§ Your objective
Within the listing below, please copy exactly the lines between the line holding "- intros t e" and the line holding "Section locked_start.", inclusive.

------------

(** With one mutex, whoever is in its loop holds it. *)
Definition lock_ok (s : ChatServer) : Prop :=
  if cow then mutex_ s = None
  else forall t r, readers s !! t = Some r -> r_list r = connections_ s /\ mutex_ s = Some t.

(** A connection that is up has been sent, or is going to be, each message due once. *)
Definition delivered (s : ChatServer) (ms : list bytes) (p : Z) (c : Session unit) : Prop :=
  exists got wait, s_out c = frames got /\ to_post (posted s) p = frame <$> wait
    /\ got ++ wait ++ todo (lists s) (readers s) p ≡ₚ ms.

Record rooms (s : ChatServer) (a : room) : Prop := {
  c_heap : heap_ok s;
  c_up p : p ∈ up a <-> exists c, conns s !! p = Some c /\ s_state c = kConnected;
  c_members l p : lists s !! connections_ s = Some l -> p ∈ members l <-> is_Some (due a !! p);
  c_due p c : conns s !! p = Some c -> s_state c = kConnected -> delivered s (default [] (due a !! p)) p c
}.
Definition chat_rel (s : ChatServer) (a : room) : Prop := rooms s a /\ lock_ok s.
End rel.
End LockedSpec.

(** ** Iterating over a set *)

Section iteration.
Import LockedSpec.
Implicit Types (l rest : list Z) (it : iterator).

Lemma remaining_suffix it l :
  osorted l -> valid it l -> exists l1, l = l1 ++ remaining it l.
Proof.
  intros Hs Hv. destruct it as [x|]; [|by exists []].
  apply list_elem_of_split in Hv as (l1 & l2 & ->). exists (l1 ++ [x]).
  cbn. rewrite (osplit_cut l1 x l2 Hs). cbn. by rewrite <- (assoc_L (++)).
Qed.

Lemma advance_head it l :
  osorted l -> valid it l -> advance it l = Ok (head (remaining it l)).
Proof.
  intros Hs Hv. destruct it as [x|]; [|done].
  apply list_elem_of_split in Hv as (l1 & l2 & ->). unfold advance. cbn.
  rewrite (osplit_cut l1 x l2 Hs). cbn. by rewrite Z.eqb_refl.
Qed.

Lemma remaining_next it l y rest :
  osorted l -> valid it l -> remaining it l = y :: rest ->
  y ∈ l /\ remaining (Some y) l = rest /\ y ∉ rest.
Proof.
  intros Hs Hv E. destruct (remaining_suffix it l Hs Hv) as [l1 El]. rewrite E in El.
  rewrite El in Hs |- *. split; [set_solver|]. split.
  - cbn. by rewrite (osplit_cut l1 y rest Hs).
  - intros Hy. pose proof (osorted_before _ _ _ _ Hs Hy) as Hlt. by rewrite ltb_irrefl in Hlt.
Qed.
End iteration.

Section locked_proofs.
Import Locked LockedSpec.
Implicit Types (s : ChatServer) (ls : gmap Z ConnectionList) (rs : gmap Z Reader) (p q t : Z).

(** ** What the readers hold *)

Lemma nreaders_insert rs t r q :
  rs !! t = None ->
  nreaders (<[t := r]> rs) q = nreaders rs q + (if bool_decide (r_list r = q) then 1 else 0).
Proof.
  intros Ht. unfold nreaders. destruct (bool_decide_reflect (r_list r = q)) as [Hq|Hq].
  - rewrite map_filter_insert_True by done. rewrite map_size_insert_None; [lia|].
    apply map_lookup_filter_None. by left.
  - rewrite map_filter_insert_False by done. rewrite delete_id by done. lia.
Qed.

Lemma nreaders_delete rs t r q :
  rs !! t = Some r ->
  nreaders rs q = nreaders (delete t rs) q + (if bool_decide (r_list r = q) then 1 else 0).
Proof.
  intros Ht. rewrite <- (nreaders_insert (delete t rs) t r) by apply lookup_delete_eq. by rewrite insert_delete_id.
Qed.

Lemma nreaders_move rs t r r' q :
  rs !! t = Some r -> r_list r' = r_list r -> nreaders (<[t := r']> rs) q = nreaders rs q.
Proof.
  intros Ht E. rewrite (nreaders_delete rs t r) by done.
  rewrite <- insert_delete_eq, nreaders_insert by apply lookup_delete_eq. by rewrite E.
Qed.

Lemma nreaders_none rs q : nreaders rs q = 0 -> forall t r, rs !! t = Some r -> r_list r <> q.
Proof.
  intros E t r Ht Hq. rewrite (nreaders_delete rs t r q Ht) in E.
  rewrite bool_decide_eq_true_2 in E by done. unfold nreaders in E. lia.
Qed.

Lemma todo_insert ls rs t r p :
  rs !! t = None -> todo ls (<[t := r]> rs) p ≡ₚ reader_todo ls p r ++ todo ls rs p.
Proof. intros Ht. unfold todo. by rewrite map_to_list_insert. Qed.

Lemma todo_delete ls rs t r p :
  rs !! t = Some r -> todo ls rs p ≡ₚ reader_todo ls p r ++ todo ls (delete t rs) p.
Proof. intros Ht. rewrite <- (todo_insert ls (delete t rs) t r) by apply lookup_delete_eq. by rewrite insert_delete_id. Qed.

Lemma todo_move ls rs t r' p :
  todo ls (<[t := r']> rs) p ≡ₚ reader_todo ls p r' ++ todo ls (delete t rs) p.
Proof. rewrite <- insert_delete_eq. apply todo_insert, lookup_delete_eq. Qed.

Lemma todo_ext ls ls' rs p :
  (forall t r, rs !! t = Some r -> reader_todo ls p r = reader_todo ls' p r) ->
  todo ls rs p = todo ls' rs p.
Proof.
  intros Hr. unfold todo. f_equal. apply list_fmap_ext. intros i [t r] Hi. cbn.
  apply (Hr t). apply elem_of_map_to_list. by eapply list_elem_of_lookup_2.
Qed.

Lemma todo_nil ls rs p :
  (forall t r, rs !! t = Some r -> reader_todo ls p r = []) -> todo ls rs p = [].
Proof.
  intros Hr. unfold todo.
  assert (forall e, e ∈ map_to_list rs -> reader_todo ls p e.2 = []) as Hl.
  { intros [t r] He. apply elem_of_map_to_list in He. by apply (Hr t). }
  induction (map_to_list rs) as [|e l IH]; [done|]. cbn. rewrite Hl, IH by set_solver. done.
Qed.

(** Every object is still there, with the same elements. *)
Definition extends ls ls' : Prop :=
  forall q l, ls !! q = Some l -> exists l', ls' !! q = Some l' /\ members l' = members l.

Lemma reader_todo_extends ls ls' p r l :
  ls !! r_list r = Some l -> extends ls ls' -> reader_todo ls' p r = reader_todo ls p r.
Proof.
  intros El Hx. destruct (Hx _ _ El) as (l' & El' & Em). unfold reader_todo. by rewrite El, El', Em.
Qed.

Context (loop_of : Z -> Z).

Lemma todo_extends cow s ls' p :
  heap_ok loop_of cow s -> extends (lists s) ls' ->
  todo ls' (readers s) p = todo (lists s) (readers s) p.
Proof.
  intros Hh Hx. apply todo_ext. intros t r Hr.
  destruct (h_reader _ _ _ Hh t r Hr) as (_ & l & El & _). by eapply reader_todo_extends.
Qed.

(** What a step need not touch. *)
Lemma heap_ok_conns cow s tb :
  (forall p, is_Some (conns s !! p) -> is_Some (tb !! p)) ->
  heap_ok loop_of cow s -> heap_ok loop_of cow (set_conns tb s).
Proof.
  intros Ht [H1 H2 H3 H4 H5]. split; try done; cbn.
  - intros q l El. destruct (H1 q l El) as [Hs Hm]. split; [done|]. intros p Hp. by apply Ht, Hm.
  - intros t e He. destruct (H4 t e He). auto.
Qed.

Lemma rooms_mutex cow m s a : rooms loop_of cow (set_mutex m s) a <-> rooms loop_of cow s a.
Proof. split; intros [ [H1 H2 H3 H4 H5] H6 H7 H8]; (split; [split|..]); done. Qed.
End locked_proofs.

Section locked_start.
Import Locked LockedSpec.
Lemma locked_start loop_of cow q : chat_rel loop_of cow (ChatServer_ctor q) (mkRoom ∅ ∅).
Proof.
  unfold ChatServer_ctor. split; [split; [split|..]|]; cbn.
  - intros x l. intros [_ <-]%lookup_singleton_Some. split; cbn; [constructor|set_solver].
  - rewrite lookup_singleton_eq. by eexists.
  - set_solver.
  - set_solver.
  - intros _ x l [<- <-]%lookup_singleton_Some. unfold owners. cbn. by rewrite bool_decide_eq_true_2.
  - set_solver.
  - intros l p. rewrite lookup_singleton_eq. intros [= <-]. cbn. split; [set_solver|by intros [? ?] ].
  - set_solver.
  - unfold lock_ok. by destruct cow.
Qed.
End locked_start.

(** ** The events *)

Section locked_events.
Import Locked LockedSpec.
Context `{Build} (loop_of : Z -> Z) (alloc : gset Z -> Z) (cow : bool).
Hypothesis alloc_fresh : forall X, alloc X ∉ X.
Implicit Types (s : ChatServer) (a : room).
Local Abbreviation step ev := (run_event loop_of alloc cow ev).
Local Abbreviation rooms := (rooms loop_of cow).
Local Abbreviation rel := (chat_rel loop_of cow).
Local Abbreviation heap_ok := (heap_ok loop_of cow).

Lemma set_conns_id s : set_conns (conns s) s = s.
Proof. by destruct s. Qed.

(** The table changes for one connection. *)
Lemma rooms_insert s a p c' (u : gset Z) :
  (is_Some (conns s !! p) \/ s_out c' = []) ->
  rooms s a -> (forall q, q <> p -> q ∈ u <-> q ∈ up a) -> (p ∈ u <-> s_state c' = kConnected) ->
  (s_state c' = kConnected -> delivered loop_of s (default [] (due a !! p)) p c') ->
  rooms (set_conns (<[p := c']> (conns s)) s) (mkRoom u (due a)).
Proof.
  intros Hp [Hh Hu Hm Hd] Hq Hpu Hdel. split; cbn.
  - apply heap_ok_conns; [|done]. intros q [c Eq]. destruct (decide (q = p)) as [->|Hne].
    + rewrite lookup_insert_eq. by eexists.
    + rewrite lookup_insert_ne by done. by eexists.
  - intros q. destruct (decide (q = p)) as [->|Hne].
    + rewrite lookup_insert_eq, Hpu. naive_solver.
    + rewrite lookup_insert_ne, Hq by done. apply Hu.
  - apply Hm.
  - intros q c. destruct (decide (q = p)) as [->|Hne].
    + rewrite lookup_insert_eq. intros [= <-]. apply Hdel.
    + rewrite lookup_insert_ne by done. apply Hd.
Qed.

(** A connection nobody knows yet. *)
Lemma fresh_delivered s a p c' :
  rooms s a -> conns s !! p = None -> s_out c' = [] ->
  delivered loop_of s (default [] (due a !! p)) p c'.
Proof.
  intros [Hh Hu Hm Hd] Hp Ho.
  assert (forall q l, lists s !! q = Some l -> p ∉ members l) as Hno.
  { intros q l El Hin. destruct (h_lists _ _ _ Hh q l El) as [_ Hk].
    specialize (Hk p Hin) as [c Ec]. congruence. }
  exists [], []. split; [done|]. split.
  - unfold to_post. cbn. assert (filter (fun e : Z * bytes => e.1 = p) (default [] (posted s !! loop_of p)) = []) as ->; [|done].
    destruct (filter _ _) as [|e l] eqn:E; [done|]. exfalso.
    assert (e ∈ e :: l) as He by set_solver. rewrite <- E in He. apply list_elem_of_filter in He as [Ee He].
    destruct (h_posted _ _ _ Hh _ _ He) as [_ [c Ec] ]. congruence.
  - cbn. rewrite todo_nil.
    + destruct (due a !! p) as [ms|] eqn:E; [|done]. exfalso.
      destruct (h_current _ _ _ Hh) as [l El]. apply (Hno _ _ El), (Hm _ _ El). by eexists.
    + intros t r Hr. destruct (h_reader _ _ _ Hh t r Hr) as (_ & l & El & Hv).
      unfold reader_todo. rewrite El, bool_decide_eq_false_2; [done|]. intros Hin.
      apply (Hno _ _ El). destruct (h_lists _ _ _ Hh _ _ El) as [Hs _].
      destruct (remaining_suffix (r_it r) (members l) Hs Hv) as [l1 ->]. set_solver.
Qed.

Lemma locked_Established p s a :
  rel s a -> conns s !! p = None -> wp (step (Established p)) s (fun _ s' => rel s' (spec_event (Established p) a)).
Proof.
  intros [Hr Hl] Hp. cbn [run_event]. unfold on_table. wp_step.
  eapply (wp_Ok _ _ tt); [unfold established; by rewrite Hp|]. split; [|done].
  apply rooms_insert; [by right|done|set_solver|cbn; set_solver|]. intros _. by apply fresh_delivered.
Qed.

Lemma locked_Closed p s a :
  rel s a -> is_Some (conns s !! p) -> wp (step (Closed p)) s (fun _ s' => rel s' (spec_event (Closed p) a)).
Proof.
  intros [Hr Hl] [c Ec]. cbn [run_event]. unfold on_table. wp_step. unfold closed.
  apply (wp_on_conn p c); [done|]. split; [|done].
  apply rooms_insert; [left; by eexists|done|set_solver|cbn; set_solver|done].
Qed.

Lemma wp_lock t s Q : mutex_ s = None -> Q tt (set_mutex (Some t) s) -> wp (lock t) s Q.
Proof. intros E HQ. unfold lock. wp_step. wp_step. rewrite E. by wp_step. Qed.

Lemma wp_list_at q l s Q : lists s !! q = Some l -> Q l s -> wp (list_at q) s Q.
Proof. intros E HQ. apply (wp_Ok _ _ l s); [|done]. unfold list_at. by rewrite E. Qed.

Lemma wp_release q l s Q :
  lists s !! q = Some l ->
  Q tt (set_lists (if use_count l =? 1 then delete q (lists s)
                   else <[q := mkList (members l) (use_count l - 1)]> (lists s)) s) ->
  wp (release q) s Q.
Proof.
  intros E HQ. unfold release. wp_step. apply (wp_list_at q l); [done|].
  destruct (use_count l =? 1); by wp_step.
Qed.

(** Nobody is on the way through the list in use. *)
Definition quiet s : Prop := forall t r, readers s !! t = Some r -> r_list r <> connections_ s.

------------

§ Exercise response
  - intros t e He. destruct (H4 t e He). auto.
Qed.

Lemma rooms_mutex cow m s a : rooms loop_of cow (set_mutex m s) a <-> rooms loop_of cow s a.
Proof. split; intros [ [H1 H2 H3 H4 H5] H6 H7 H8]; (split; [split|..]); done. Qed.
End locked_proofs.

Section locked_start.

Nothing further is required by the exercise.